TASK GOAL
Print out the entries, word for word.
*** SOURCE RECORDS ***
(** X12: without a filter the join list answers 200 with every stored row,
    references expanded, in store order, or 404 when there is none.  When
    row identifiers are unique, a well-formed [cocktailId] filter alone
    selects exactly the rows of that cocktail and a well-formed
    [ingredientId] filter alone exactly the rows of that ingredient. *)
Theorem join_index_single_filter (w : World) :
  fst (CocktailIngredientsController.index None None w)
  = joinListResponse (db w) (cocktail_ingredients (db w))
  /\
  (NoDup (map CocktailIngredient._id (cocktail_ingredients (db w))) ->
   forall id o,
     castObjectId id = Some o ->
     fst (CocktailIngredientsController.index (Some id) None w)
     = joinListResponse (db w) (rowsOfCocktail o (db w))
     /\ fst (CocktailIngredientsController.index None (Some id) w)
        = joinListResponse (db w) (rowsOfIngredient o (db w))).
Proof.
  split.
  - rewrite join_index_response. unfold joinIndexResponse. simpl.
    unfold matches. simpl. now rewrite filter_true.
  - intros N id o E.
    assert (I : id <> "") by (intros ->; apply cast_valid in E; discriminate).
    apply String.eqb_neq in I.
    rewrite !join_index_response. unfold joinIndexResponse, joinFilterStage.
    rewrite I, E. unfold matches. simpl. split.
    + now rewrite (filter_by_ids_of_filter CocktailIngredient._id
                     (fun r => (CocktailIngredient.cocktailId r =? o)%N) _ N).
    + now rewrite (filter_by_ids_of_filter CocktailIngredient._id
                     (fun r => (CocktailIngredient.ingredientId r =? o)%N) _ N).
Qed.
***
ANSWER TO THE PROBLEM
(** X12: without a filter the join list answers 200 with every stored row,
    references expanded, in store order, or 404 when there is none.  When
    row identifiers are unique, a well-formed [cocktailId] filter alone
    selects exactly the rows of that cocktail and a well-formed
    [ingredientId] filter alone exactly the rows of that ingredient. *)
Theorem join_index_single_filter (w : World) :
  fst (CocktailIngredientsController.index None None w)
  = joinListResponse (db w) (cocktail_ingredients (db w))
  /\
  (NoDup (map CocktailIngredient._id (cocktail_ingredients (db w))) ->
   forall id o,
     castObjectId id = Some o ->
     fst (CocktailIngredientsController.index (Some id) None w)
     = joinListResponse (db w) (rowsOfCocktail o (db w))
     /\ fst (CocktailIngredientsController.index None (Some id) w)
        = joinListResponse (db w) (rowsOfIngredient o (db w))).
Proof.
  split.
  - rewrite join_index_response. unfold joinIndexResponse. simpl.
    unfold matches. simpl. now rewrite filter_true.
  - intros N id o E.
    assert (I : id <> "") by (intros ->; apply cast_valid in E; discriminate).
    apply String.eqb_neq in I.
    rewrite !join_index_response. unfold joinIndexResponse, joinFilterStage.
    rewrite I, E. unfold matches. simpl. split.
    + now rewrite (filter_by_ids_of_filter CocktailIngredient._id
                     (fun r => (CocktailIngredient.cocktailId r =? o)%N) _ N).
    + now rewrite (filter_by_ids_of_filter CocktailIngredient._id
                     (fun r => (CocktailIngredient.ingredientId r =? o)%N) _ N).
Qed.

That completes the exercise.